Lemma step_holds (p : string) (o : op) (fs : state) (f : File) (c : bytes) :
  affects filepath_Join p o = false ->
  holds fs p f c -> holds (step filepath_Join o fs) p f c.
Proof.
  intros Ha [Hf Hc]. split; [|now apply step_heap].
  destruct o; simpl in *; try exact Hf.
  - apply bool_decide_eq_false in Ha. now rewrite lookup_insert_ne.
  - apply bool_decide_eq_false in Ha. unfold Delete.
    destruct (files fs !! path); simpl; [|exact Hf]. now rewrite lookup_delete_ne.
  - apply orb_false_iff in Ha as [Ha Hb].
    apply bool_decide_eq_false in Ha. apply bool_decide_eq_false in Hb.
    unfold Rename. destruct (files fs !! oldPath); simpl; [|exact Hf].
    now rewrite lookup_delete_ne, lookup_insert_ne.
  - apply bool_decide_eq_false in Ha. unfold Copy.
    destruct (files fs !! sourcePath); simpl; [|exact Hf].
    now rewrite lookup_insert_ne.
  - unfold CreateDirectory. destruct (negb _); exact Hf.
  - apply bool_decide_eq_false in Ha. unfold Upload. simpl.
    destruct (rerr file); simpl; [exact Hf|]. now rewrite lookup_insert_ne.
Qed.

(** A call that fails stores nothing and removes nothing. *)
Lemma failed_step_holds (p : string) (o : op) (fs : state) (f : File) (c : bytes) :
  err_of filepath_Join o fs <> None ->
  holds fs p f c -> holds (step filepath_Join o fs) p f c.
Proof.
  intros He [Hf Hc]. split; [|now apply step_heap].
  destruct o; simpl in *; try exact Hf; try (now contradiction He).
  - unfold Delete in *. destruct (files fs !! path); simpl in *;
      [now contradiction He | exact Hf].
  - unfold Rename in *. destruct (files fs !! oldPath); simpl in *;
      [now contradiction He | exact Hf].
  - unfold Copy in *. destruct (files fs !! sourcePath); simpl in *;
      [now contradiction He | exact Hf].
  - unfold CreateDirectory. destruct (negb _); exact Hf.
  - unfold Upload in *. simpl in *. destruct (rerr file); simpl in *;
      [exact Hf | now contradiction He].
Qed.

Lemma act_holds (p : string) (x : action) (fs : state) (f : File) (c : bytes) :
  disturbs filepath_Join p (buf (Content f)) x fs = false ->
  holds fs p f c -> holds (act filepath_Join x fs) p f c.
Proof.
  intros Hd H. destruct x as [o | s' k b]; simpl in *.
  - apply andb_false_iff in Hd as [Ha | He].
    + now apply step_holds.
    + apply bool_decide_eq_false in He. now apply failed_step_holds.
  - apply bool_decide_eq_false in Hd. destruct H as [Hf Hc].
    split; [exact Hf|]. simpl. now rewrite list_lookup_alter_ne.
Qed.

Lemma perform_holds (p : string) (xs : list action) (fs : state) (f : File)
    (c : bytes) :
  undisturbed filepath_Join p (buf (Content f)) xs fs = true ->
  holds fs p f c -> holds (perform filepath_Join xs fs) p f c.
Proof.
  revert fs. induction xs as [|x xs IH]; intros fs Hall H; simpl in *;
    [exact H|].
  apply andb_true_iff in Hall as [Hx Hall].
  apply IH; [exact Hall|]. apply act_holds; [|exact H].
  now apply negb_true_iff.
Qed.

Lemma Write_holds (p : string) (c : bytes) (fs : state) :
  holds (snd (Write p c fs)) p
    {| Name := p; Content := NewBuffer (length (heap fs)) |} c.
Proof.
  split; simpl; [now rewrite lookup_insert_eq | now rewrite list_lookup_middle].
Qed.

====

→ **What is expected**:
Would you copy the entire listing exactly, missing nothing?

→ **Solution**:
Lemma step_holds (p : string) (o : op) (fs : state) (f : File) (c : bytes) :
  affects filepath_Join p o = false ->
  holds fs p f c -> holds (step filepath_Join o fs) p f c.
Proof.
  intros Ha [Hf Hc]. split; [|now apply step_heap].
  destruct o; simpl in *; try exact Hf.
  - apply bool_decide_eq_false in Ha. now rewrite lookup_insert_ne.
  - apply bool_decide_eq_false in Ha. unfold Delete.
    destruct (files fs !! path); simpl; [|exact Hf]. now rewrite lookup_delete_ne.
  - apply orb_false_iff in Ha as [Ha Hb].
    apply bool_decide_eq_false in Ha. apply bool_decide_eq_false in Hb.
    unfold Rename. destruct (files fs !! oldPath); simpl; [|exact Hf].
    now rewrite lookup_delete_ne, lookup_insert_ne.
  - apply bool_decide_eq_false in Ha. unfold Copy.
    destruct (files fs !! sourcePath); simpl; [|exact Hf].
    now rewrite lookup_insert_ne.
  - unfold CreateDirectory. destruct (negb _); exact Hf.
  - apply bool_decide_eq_false in Ha. unfold Upload. simpl.
    destruct (rerr file); simpl; [exact Hf|]. now rewrite lookup_insert_ne.
Qed.

(** A call that fails stores nothing and removes nothing. *)
Lemma failed_step_holds (p : string) (o : op) (fs : state) (f : File) (c : bytes) :
  err_of filepath_Join o fs <> None ->
  holds fs p f c -> holds (step filepath_Join o fs) p f c.
Proof.
  intros He [Hf Hc]. split; [|now apply step_heap].
  destruct o; simpl in *; try exact Hf; try (now contradiction He).
  - unfold Delete in *. destruct (files fs !! path); simpl in *;
      [now contradiction He | exact Hf].
  - unfold Rename in *. destruct (files fs !! oldPath); simpl in *;
      [now contradiction He | exact Hf].
  - unfold Copy in *. destruct (files fs !! sourcePath); simpl in *;
      [now contradiction He | exact Hf].
  - unfold CreateDirectory. destruct (negb _); exact Hf.
  - unfold Upload in *. simpl in *. destruct (rerr file); simpl in *;
      [exact Hf | now contradiction He].
Qed.

Lemma act_holds (p : string) (x : action) (fs : state) (f : File) (c : bytes) :
  disturbs filepath_Join p (buf (Content f)) x fs = false ->
  holds fs p f c -> holds (act filepath_Join x fs) p f c.
Proof.
  intros Hd H. destruct x as [o | s' k b]; simpl in *.
  - apply andb_false_iff in Hd as [Ha | He].
    + now apply step_holds.
    + apply bool_decide_eq_false in He. now apply failed_step_holds.
  - apply bool_decide_eq_false in Hd. destruct H as [Hf Hc].
    split; [exact Hf|]. simpl. now rewrite list_lookup_alter_ne.
Qed.

Lemma perform_holds (p : string) (xs : list action) (fs : state) (f : File)
    (c : bytes) :
  undisturbed filepath_Join p (buf (Content f)) xs fs = true ->
  holds fs p f c -> holds (perform filepath_Join xs fs) p f c.
Proof.
  revert fs. induction xs as [|x xs IH]; intros fs Hall H; simpl in *;
    [exact H|].
  apply andb_true_iff in Hall as [Hx Hall].
  apply IH; [exact Hall|]. apply act_holds; [|exact H].
  now apply negb_true_iff.
Qed.

Lemma Write_holds (p : string) (c : bytes) (fs : state) :
  holds (snd (Write p c fs)) p
    {| Name := p; Content := NewBuffer (length (heap fs)) |} c.
Proof.
  split; simpl; [now rewrite lookup_insert_eq | now rewrite list_lookup_middle].
Qed.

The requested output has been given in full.